Cannot is probably a poor term. Already extracted gold could of course go to the simple carry cost of moving the "worthless" metal around. The rub of course being that the metal is a valuable commodity and not at all worthless - unlike the fiat currency of countries attempting to skew this reality. But much like the housing bubble, and Internet bubble before it to quote Stein: "If something cannot go on forever, it will stop".

Gold miners don't want to close up shop and go work at Starbucks. Neither do oil extractors. And every company has both savings and credit. If the company ceases to be profitable it can continue for a while by spending savings and then using lines of credit. That's why by the time they reach bankruptcy court there isn't much left to pick over. But these are finite limits. Eventually they cannot continue to do this and their business will fail.

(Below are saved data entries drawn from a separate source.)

Lemma decode_run_id payload r : DecodeMonitorRun payload = Ok r -> run_id r <> 0.
Proof.
  unfold DecodeMonitorRun. destruct (strict_run payload) as [q|]; [|done].
  destruct (run_id q =? 0) eqn:E; [done|]. destruct (ValidateMonitorArgs _); [|done]. cbn [rbind].
  destruct (validateRunStdin _ _); [|done]. intros [= <-]. by bsimp.
Qed.

Lemma accept_spec now r s a s' :
  accept now r s = (a, s') ->
  (a = Close /\ closed s' = true) \/
  ((lastID s <> 0 -> request_id r = wrapu 64 (lastID s + 1)) /\ lastID s' = request_id r /\
   ((a = Busy r /\ inflight s <> 0 /\ inflight s' = inflight s) \/
    (exists c, a = Start r c /\ inflight s = 0 /\ inflight s' = request_id r))).
Proof.
  unfold accept, inSequence. destruct (negb (lastID s =? 0) && _) eqn:E.
  { intros [= <- <-]. left. done. }
  intros H. right.
  assert (Hid : lastID s <> 0 -> request_id r = wrapu 64 (lastID s + 1))
    by (intros Hne; bsimp; destruct E as [E|E]; bsimp; [done|by bsimp]).
  unfold begin_request in H. cbn [inflight earlyID earlyAt lastID closed] in H.
  destruct (inflight s =? 0) eqn:Ei; cbn [negb] in H; injection H as <- <-; cbn; bsimp.
  - split_and!; [done|done|]. right. by eexists.
  - split_and!; [done|done|]. left. by split_and!.
Qed.

(** One frame keeps the chain of ids and the in-flight slot. *)
Lemma on_frame_spec now typ payload s a s' :
  on_frame now typ payload s = (a, s') ->
  (accepted a = [] /\ inflight s' = inflight s /\ (lastID s' = lastID s)) \/
  (exists r, accepted a = [request_id r] /\ request_id r <> 0 /\ lastID s' = request_id r /\
     (lastID s <> 0 -> request_id r = wrapu 64 (lastID s + 1)) /\
     ((a = Busy r /\ inflight s <> 0 /\ inflight s' = inflight s) \/
      (exists c, a = Start r c /\ inflight s = 0 /\ inflight s' = request_id r))).
Proof.
  assert (Hacc : forall r, request_id r <> 0 -> accept now r s = (a, s') ->
    (accepted a = [] /\ inflight s' = inflight s /\ (lastID s' = lastID s)) \/
    (exists r, accepted a = [request_id r] /\ request_id r <> 0 /\ lastID s' = request_id r /\
     (lastID s <> 0 -> request_id r = wrapu 64 (lastID s + 1)) /\
     ((a = Busy r /\ inflight s <> 0 /\ inflight s' = inflight s) \/
      (exists c, a = Start r c /\ inflight s = 0 /\ inflight s' = request_id r)))).
  { intros r Hr H. destruct (accept_spec _ _ _ _ _ H) as [[-> _]|(H1 & H2 & H3)].
    - left. unfold accept in H. destruct (inSequence _ s); [destruct (begin_request _ _ _) as [[]|]; done|].
      by injection H as <-.
    - right. exists r. destruct H3 as [(-> & ? & ?)|(c & -> & ? & ?)]; split_and!; try done;
        [by left|right; by exists c]. }
  unfold on_frame. intros H.
  destruct (typ =?b MonitorFramePing); [destruct (zlen payload =? 0); injection H as <- <-; by left|].
  destruct (typ =?b MonitorFrameAuthorize).
  { destruct (DecodeMonitorAuth payload) as [r|] eqn:Ed; [|injection H as <- <-; by left].
    apply (Hacc (ReqAuth r)); [|done]. by apply (decode_auth_id payload). }
  destruct (typ =?b MonitorFrameRun).
  { destruct (DecodeMonitorRun payload) as [r|] eqn:Ed; [|injection H as <- <-; by left].
    apply (Hacc (ReqRun r)); [|done]. by apply (decode_run_id payload). }
  destruct (typ =?b MonitorFrameCancel); [|injection H as <- <-; by left].
  destruct (DecodeMonitorCancel payload) as [id|]; injection H as <- <-; [|by left].
  left. unfold cancelID. destruct (_ && _); [done|]. by destruct (_ && _).
Qed.

(** The request ids a monitor connection accepts, started or answered busy,
    are non-zero and each is its predecessor plus one modulo 2^64, over any
    sequence of frames and finished requests. *)
Theorem serve_ids_linked evs s :
  linked (lastID s) (concat (map accepted (fst (serve evs s)))).
Proof.
  revert s. induction evs as [|ev evs IH]; intros s; cbn [serve]; [done|].
  destruct (step ev s) as [a s1] eqn:Es. specialize (IH s1).
  destruct (serve evs s1) as [acts s2]. cbn [fst] in *.
  unfold step in Es. destruct (closed s); [injection Es as <- <-; exact IH|].
  destruct ev as [now typ payload|id].
  - destruct (on_frame now typ payload s) as [x s'] eqn:Ef. injection Es as <- <-.
    destruct (on_frame_spec _ _ _ _ _ _ Ef) as [(E1 & _ & E2)|(r & E1 & E2 & E3 & E4 & _)];
      cbn [app map concat]; rewrite E1.
    + by rewrite <- E2.
    + cbn [app linked]. split; [exact E4|split; [exact E2|]]. by rewrite <- E3.
  - injection Es as <- <-. cbn [app]. unfold end_request in IH. by destruct (inflight s =? id).
Qed.

Definition is_start (a : action) : bool := match a with Start _ _ => true | _ => false end.
Definition finishes (id : Z) (ev : event) : bool :=
  match ev with Finished i => i =? id | _ => false end.

(** While a request is in flight and has not finished, no frame starts another
    one and the slot keeps its id. *)
Theorem serve_one_in_flight evs s :
  inflight s <> 0 -> existsb (finishes (inflight s)) evs = false ->
  existsb is_start (fst (serve evs s)) = false /\ inflight (snd (serve evs s)) = inflight s.
Proof.
  revert s. induction evs as [|ev evs IH]; intros s Hne Hf; cbn [serve]; [done|].
  cbn [existsb] in Hf. apply orb_false_iff in Hf as [Hev Hf].
  assert (Hstep : existsb is_start (fst (step ev s)) = false /\ inflight (snd (step ev s)) = inflight s).
  { unfold step. destruct (closed s); [done|]. destruct ev as [now typ payload|id].
    - destruct (on_frame now typ payload s) as [x s'] eqn:Ef. cbn.
      destruct (on_frame_spec _ _ _ _ _ _ Ef) as [(E1 & E2 & _)|(r & E1 & _ & _ & _ & [(-> & _ & E)|(c & -> & E & _)])];
        [|done|done]. split; [|done]. destruct x; done.
    - cbn in Hev |- *. unfold end_request. bsimp. by rewrite (proj2 (Z.eqb_neq _ _)) by done. }
  destruct (step ev s) as [a s1]. cbn [fst snd] in Hstep. destruct Hstep as [Ha Hs].
  destruct (IH s1) as [IH1 IH2]; [by rewrite Hs|by rewrite Hs|].
  destruct (serve evs s1) as [acts s2]. cbn [fst snd] in *. rewrite existsb_app, Ha.
  split; [done|congruence].
Qed.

What you are seeing in oil is really more of a price war in a depressed economy; Saudi Arabia is very intent on driving higher priced competitors out of business, primarily western oil shale and sands. Thus they are using cash reserves to reestablish their market monopoly. Gold is under similar, pressure as countries attempt to reestablish the mindshare and savings monopoly of their paper money by flooding the market and discrediting the commodity as a safe haven for wealth. Both are time honored strategies that have worked many times throughout history.

The thing about these external forces is that they are incredibly powerful and have the resources to continue far longer than one would initially expect. But the laws of economics will not be denied forever, and they will exact a toll when the intervention stops and the price skyrockets back to free market levels. So gold is already a bargain. But it may go substantially lower in the short term. The absolute bottom is really unknowable to anyone, even the people driving the market. I would say it is a very dangerous short term investment. You could easily lose 20% or more of your money in the next 6 months. But in the longer term, even 10 years out, there probably isn't a better investment today anywhere in the world.

As an aside this is the trap the Federal Reserve fell into with below 0% real interest rates and QE. Once you establish these policies and they are figured into market valuations it becomes damn near impossible to turn it off without wrecking everything you were propping up.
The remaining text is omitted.